Afeganistão

Human Rights in República Islâmica do Afeganistão

Amnesty International  Report 2013


The 2013 Annual Report on
Afghanistan is now live »

Chefe de Estado e de governo Hamid Karzai
Pena de morte retencionista
População 28,2 milhões
Expectativa de vida 42,9 anos
Mortalidade de crianças até 5 anos (m/f) 232/237 por mil
Taxa de alfabetização 28 por cento

Milhões de pessoas que vivem no sul e no leste do Afeganistão, aterrorizadas pelos talibãs, por outros grupos insurgentes e por milícias locais ostensivamente aliadas do governo, sofreram com a insegurança que restringiu ainda mais seu acesso já limitado acesso a alimentos, a assistência médica e a educação. Os ataques indiscriminados, os sequestros e as investidas contra civis atingiram níveis sem precedentes.

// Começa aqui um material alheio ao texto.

(* ===== verification/PrusaConnect.v ===== *)
(** prusa_cam's upload thread: [prusa_cam/src/connect.c].

    The thread, the threads that kick it and the network move in interleaved atomic
    steps: [event] is one, [do_event] runs it if it can run now.  A request is the
    whole of [PrusaProto.v]'s; other threads run before it and before its answer is
    looked at. *)

From Stdlib Require Import Ascii.
From S2P Require Import Prelude Printf Platform Instances HttpUtil PrusaProto PrusaCfg.
#[local] Open Scope Z_scope.

Definition BACKOFF_MAX_S : Z := 600.
Definition WIFI_SSID_MAX_LEN : nat := 32.

(** The camera's frames ([cam_snapshot], [cam_frame], [cam_release] of cam.c), and the WiFi
    station interface: whether there is one, its link address, its preferred global
    address as [net_addr_ntop] writes it, and the result, state and SSID of the
    status request. *)
Class CamStation `{Os} := {
  cam_snapshot : os -> (Z * list Z) * os;
  cam_frame : os -> (Z * list Z) * os;
  cam_release : os -> os;
  sta_present : os -> bool;
  sta_link_addr : os -> option (list Z);
  sta_ipv4 : os -> option cstr;
  sta_status : os -> Z * (Z * cstr * nat);
  WIFI_STATE_ASSOCIATED : Z;
}.

Record connect_status := mk_status {
  last_ms : Z; last_result : Z; uploads : Z; st_stopped : bool;
}.
#[export] Instance eta_status : Eta connect_status := fun s =>
  mk_status (last_ms s) (last_result s) (uploads s) (st_stopped s).

Inductive kind := TEST | INFO | SNAPSHOT.
#[export] Instance kind_eq_dec : EqDecision kind.
Proof. solve_decision. Defined.

(** Where the thread is: at the head of its loop; waiting on the semaphore, for so
    many seconds; woken by a kick; about to read the configuration; in [step] with
    what it read; about to make a request; with its result. *)
Inductive pc := PHead | PBlocked (wait : Z) | PKicked | PCheck | PStep (c : cfg)
              | PCalling (k : kind) (c : cfg) | PAnswered (k : kind) (c : cfg) (ret : Z).

(** [wait], in seconds. *)
Definition backoff (interval fails : Z) : Z :=
  let wait := Z.min (u32 (Z.shiftl interval (Z.min fails 6))) BACKOFF_MAX_S in
  Z.max wait interval.

Definition hex_digit_char (z : Z) : ascii := ascii_of_nat (Z.to_nat (if z <? 10 then 48 + z else 87 + z)).
Definition hex2 (z : Z) : cstr := [hex_digit_char (u8 z / 16); hex_digit_char (u8 z mod 16)].
Definition mac_text (addr : list Z) : cstr :=
  match map hex2 addr with
  | [] => []
  | a :: l => a ++ List.concat (map (fun h => chr ":" :: h) l)
  end.

Section Connect.
Context `{Https} `{!JsonEncoder} `{!Settings} `{!CamStation}.
Variable config : camera_config.
Variable app_version : cstr.

(** [net]: mac, ipv4 and ssid. *)
Record net_info := mk_net_info { net_mac : cstr; net_ipv4 : cstr; net_ssid : cstr }.
Definition net_info_update (o : os) : net_info :=
  if negb (sta_present o) then mk_net_info [] [] [] else
  mk_net_info
    (match sta_link_addr o with
     | Some addr => if (length addr =? 6)%nat then mac_text addr else []
     | None => []
     end)
    (default [] (sta_ipv4 o))
    (let '(ret, (state, ssid, ssid_len)) := sta_status o in
     if (ret =? 0) && (WIFI_STATE_ASSOCIATED <=? state)
     then cstring (take (Nat.min ssid_len WIFI_SSID_MAX_LEN) ssid) else []).

Definition info_of (n : net_info) (c : cfg) : prusa_camera_info :=
  let r := cfg_resolutions !! Z.to_nat (resolution c) in
  mk_info (Some (cstring (name c))) (u32 (prusa_camera_trigger_from_seconds (interval_s c)))
    (u16 (rotation c * 90)) (from_option r_width 0 r) (from_option r_height 0 r)
    (Some (net_mac n)) (Some (net_ipv4 n)) (Some (net_ssid n))
    (Some (to_chars "ESP32")) (Some app_version) (Some (to_chars "AI-Thinker ESP32-CAM"))
    (Some (to_chars "AI-Thinker")) (Some (to_chars "ESP32-CAM")).

Definition send_info (auth : prusa_camera_auth) (c : cfg) (s : prusa_camera) (w : network)
  : Z * prusa_camera * network :=
  prusa_camera_put_info config auth (info_of (net_info_update (n_os w)) c) s w.

Definition send_snapshot (auth : prusa_camera_auth) (s : prusa_camera) (w : network)
  : Z * prusa_camera * network :=
  let '((ret, jpeg), o) := cam_snapshot (n_os w) in
  let w := w <| n_os := o |> in
  if ret <? 0 then (ret, s, w) else
  let '(ret, s, w) := prusa_camera_put_snapshot config auth jpeg s w in
  (ret, s, w <| n_os ::= cam_release |>).

(** The statics of connect.c, the thread's locals, and what the parts it calls
    keep.  [attempts] is the history of its requests. *)
Record connect := mk_connect {
  kick : bool;                       (* the semaphore, of limit 1 *)
  info_stale : bool;
  test_requested : bool;
  status : connect_status;
  fails : Z;
  stopped : bool;
  at_ : pc;
  cfgs : cfg_state;
  client : prusa_camera;
  net : network;
  attempts : list (kind * cfg * Z);
}.
#[export] Instance eta_connect : Eta connect := fun a =>
  mk_connect (kick a) (info_stale a) (test_requested a) (status a) (fails a) (stopped a) (at_ a)
    (cfgs a) (client a) (net a) (attempts a).
Definition connect_start (s : cfg_state) (cl : prusa_camera) (w : network) : connect :=
  mk_connect false true false (mk_status 0 0 0 false) 0 false PHead s cl w [].

(** A thread's atomic step: the upload thread's next one ([Step]); its wait ending
    by the semaphore or by the time-out; and, in other threads, the halves of
    [connect_kick], [addr_event] and [connect_test], and a configuration stored. *)
Inductive event := Step | Take | Timeout | SetStale | SetTest | Give | SetCfg (c : cfg).

Definition connect_kick : list event := [SetStale; Give].
Definition connect_test : list event := [SetTest; Give].

Definition record_attempt (ret : Z) (uploaded stop : bool) (a : connect) : connect :=
  let '(ms, o) := k_uptime_get (n_os (net a)) in
  a <| net := (net a) <| n_os := o |> |>
    <| status := mk_status ms ret (if uploaded then u32 (uploads (status a) + 1) else uploads (status a)) stop |>.

(** [step] up to its request: none when it is stopped. *)
Definition step_kind (c : cfg) (a : connect) : connect :=
  if test_requested a then a <| test_requested := false |> <| at_ := PCalling TEST c |>
  else if stopped a then a <| at_ := PHead |>
  else if info_stale a then a <| at_ := PCalling INFO c |>
  else a <| at_ := PCalling SNAPSHOT c |>.

Definition step_call (k : kind) (c : cfg) (a : connect) : connect :=
  let auth := mk_auth (cstring (token c)) (fingerprint (cfgs a)) in
  let '(ret, cl, w) :=
    match k with
    | TEST => prusa_camera_get_info config auth (client a) (net a)
    | INFO => send_info auth c (client a) (net a)
    | SNAPSHOT => send_snapshot auth (client a) (net a)
    end in
  a <| client := cl |> <| net := w |> <| at_ := PAnswered k c ret |>
    <| attempts ::= fun l => l ++ [(k, c, ret)] |>.

(** The rest of [step], and the thread's switch on what it returns. *)
Definition step_answer (k : kind) (ret : Z) (a : connect) : connect :=
  let next := prusa_camera_next ret in
  let ok := bool_decide (next = PRUSA_CAMERA_NEXT_OK) in
  let a := if bool_decide (k = INFO) && ok then a <| info_stale := false |> else a in
  let a := a <| stopped := bool_decide (next = PRUSA_CAMERA_NEXT_STOP) |> in
  let a := record_attempt ret (bool_decide (k = SNAPSHOT) && ok) (stopped a) a in
  a <| fails ::= fun f => match next with
                          | PRUSA_CAMERA_NEXT_RETRY => u32 (f + 1)
                          | PRUSA_CAMERA_NEXT_OK => 0
                          | _ => f
                          end |>
    <| at_ := PHead |>.

Definition thread_step (a : connect) : option connect :=
  match at_ a with
  | PHead => Some (a <| at_ := PBlocked (backoff (interval_s (the_cfg (cfgs a))) (fails a)) |>)
  | PBlocked _ => None
  | PKicked => Some (a <| stopped := if test_requested a then stopped a else false |> <| at_ := PCheck |>)
  | PCheck =>
      let c := the_cfg (cfgs a) in
      Some (a <| at_ := if bool_decide (cstring (token c) = []) then PHead else PStep c |>)
  | PStep c => Some (step_kind c a)
  | PCalling k c => Some (step_call k c a)
  | PAnswered k c ret => Some (step_answer k ret a)
  end.

Definition do_event (e : event) (a : connect) : option connect :=
  match e with
  | Step => thread_step a
  | Take => match at_ a with
            | PBlocked _ => if kick a then Some (a <| kick := false |> <| at_ := PKicked |>) else None
            | _ => None
            end
  | Timeout => match at_ a with
               | PBlocked _ => if kick a then None else Some (a <| at_ := PCheck |>)
               | _ => None
               end
  | SetStale => Some (a <| info_stale := true |>)
  | SetTest => Some (a <| test_requested := true |>)
  | Give => Some (a <| kick := true |>)
  | SetCfg c =>
      let '(_, s, o) := cfg_set c (cfgs a) (n_os (net a)) in
      Some (a <| cfgs := s |> <| net := (net a) <| n_os := o |> |>)
  end.

Fixpoint run (es : list event) (a : connect) : option connect :=
  match es with
  | [] => Some a
  | e :: es => match do_event e a with Some a => run es a | None => None end
  end.
End Connect.
#[global] Arguments connect {_}.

O Talibã e outros grupos contrários ao governo ampliaram significativamente seu campo de ataque, que passou a atingir mais de um terço do território, incluindo áreas antes consideradas relativamente seguras no centro e no norte do país. A escalada dos ataques militares entre os grupos contrários ao governo e as tropas dos EUA e da OTAN resultaram na morte de mais de 2 mil civis. O governo não conseguiu manter um Estado de direito e nem prover serviços básicos para milhões de pessoas, nem mesmo nas áreas sob seu controle.

Informações gerais

Em janeiro, o Conselho Comum de Coordenação e Acompanhamento afegão-internacional admitiu ter havido poucos avanços na implementação do Plano de Ação para a Paz, a Justiça e a Reconciliação no Afeganistão. Esse plano de 2005 requeria que o Estado afegão removesse os violadores de direitos humanos dos cargos de poder, incentivasse reformas institucionais e criasse um mecanismo de prestação de contas.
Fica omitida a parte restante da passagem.